# [Task requirements]
Search the entries below. Return every line that has "WriteHeader" in it.

# [Saved entries]
* * *
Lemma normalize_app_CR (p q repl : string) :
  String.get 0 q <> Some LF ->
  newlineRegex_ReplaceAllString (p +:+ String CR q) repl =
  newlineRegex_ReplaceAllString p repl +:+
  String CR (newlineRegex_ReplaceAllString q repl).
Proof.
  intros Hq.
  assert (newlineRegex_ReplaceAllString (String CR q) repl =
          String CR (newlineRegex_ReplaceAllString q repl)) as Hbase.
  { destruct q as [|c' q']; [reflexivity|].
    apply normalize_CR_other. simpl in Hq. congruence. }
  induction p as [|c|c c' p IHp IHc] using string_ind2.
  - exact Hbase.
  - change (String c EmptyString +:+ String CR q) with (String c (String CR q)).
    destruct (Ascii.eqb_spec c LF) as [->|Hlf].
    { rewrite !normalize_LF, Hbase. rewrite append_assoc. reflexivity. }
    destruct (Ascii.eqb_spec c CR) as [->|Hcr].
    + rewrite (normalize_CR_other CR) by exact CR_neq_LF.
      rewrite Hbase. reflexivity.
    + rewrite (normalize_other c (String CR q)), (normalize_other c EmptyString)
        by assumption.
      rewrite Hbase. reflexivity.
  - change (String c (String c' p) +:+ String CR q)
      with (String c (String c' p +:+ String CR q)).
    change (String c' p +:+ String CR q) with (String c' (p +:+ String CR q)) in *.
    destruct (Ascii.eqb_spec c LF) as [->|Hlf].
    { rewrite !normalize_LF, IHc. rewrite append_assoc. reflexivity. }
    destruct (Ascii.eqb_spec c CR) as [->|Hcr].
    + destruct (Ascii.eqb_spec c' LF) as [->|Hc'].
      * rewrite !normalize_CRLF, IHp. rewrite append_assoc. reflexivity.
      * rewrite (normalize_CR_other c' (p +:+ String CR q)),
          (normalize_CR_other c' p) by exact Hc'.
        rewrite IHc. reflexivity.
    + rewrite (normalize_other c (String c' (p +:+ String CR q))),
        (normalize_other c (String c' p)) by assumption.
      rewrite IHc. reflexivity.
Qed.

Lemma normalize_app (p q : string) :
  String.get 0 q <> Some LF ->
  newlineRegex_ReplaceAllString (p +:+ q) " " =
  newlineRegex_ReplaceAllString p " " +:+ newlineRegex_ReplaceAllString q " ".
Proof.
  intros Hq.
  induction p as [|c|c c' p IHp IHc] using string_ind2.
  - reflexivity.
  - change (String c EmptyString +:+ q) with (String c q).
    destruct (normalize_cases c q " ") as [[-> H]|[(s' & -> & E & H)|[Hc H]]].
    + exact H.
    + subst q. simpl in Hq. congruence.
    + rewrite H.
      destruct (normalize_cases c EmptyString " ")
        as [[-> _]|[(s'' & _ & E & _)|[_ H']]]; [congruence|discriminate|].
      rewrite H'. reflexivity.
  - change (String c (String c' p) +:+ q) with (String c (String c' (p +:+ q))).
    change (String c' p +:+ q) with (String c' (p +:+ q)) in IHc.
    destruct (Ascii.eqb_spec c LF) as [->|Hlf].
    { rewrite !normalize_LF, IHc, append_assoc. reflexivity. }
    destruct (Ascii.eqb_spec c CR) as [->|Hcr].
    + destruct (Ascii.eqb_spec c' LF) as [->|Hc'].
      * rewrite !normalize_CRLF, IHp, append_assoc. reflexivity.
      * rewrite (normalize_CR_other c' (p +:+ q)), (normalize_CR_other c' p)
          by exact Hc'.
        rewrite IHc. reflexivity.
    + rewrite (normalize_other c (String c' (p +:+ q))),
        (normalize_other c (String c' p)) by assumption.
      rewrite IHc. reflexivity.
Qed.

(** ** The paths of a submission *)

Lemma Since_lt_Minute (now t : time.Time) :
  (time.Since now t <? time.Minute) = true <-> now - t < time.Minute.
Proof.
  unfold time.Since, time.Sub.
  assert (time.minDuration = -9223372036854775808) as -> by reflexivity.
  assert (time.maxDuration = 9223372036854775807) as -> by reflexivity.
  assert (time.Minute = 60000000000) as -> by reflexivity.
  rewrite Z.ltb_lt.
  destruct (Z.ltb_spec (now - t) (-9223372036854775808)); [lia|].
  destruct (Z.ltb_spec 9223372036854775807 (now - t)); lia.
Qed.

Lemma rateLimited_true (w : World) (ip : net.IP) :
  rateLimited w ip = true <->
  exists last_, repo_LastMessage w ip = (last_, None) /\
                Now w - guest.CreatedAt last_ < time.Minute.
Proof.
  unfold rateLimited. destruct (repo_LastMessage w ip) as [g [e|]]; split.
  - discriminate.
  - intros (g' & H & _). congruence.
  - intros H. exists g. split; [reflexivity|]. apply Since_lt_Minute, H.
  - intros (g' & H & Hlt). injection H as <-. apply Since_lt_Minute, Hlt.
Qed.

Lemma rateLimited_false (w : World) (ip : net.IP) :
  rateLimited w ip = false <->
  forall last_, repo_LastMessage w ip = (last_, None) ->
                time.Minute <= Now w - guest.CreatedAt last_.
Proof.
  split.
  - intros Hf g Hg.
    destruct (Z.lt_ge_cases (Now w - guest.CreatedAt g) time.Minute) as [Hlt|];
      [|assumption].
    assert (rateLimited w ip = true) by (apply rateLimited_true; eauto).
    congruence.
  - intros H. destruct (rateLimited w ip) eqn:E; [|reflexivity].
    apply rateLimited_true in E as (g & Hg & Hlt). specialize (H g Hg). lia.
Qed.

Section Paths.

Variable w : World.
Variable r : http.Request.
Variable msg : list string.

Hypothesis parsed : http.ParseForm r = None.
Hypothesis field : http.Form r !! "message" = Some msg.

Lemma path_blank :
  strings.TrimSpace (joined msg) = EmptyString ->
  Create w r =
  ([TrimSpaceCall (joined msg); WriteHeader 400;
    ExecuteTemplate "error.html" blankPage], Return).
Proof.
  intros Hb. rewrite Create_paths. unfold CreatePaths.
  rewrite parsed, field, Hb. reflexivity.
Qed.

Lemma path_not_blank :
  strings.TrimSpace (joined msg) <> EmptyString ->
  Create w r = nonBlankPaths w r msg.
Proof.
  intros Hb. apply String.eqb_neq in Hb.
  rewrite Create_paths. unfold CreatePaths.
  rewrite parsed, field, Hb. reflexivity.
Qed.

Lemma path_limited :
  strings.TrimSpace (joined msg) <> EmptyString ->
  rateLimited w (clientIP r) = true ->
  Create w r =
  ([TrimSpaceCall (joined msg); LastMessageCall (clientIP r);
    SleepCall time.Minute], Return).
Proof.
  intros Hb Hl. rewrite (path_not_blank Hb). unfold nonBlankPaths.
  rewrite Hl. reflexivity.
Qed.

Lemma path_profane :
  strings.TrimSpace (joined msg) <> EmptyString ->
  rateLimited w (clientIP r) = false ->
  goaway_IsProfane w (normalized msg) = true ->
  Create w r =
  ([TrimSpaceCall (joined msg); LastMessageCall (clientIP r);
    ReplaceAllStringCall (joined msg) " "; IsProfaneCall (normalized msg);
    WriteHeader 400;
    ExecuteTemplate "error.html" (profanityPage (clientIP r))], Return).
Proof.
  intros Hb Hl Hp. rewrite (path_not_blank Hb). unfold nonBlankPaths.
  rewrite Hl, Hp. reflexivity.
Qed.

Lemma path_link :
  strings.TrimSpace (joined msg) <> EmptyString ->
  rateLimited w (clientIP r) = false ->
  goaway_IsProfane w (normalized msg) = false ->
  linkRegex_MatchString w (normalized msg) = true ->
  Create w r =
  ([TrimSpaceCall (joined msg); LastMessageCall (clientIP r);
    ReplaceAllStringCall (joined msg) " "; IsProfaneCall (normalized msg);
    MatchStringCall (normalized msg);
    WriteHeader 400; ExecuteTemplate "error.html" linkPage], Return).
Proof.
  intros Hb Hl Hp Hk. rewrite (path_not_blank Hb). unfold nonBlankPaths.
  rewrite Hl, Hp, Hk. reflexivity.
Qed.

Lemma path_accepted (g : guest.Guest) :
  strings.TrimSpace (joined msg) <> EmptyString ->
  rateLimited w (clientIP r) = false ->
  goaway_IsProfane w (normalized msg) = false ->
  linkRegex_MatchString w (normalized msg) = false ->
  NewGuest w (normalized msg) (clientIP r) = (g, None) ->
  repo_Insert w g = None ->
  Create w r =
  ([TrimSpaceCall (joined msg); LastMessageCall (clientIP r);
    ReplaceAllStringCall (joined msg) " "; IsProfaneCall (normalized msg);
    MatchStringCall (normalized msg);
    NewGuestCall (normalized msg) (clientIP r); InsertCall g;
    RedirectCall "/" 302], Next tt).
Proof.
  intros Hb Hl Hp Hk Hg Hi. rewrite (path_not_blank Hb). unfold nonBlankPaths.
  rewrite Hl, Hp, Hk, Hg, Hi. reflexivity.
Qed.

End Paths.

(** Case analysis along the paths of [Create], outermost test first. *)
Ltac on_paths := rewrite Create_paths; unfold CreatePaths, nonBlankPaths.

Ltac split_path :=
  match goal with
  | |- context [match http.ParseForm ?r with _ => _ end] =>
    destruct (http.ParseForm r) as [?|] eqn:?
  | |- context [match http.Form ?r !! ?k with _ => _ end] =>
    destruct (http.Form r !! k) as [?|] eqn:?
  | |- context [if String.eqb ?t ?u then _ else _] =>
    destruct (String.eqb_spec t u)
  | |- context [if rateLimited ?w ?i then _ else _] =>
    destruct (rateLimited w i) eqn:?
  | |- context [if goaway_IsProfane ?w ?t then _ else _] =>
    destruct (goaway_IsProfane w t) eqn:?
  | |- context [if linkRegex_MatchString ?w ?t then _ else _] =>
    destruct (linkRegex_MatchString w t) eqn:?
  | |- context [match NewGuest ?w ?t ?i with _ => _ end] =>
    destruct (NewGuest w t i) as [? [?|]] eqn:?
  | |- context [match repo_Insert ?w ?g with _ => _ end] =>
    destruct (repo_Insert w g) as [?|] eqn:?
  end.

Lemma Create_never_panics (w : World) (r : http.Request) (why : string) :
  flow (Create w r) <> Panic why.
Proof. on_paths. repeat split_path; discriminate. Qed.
* * *
# [Exercise output]
  ([TrimSpaceCall (joined msg); WriteHeader 400;
    WriteHeader 400;
    WriteHeader 400; ExecuteTemplate "error.html" linkPage], Return).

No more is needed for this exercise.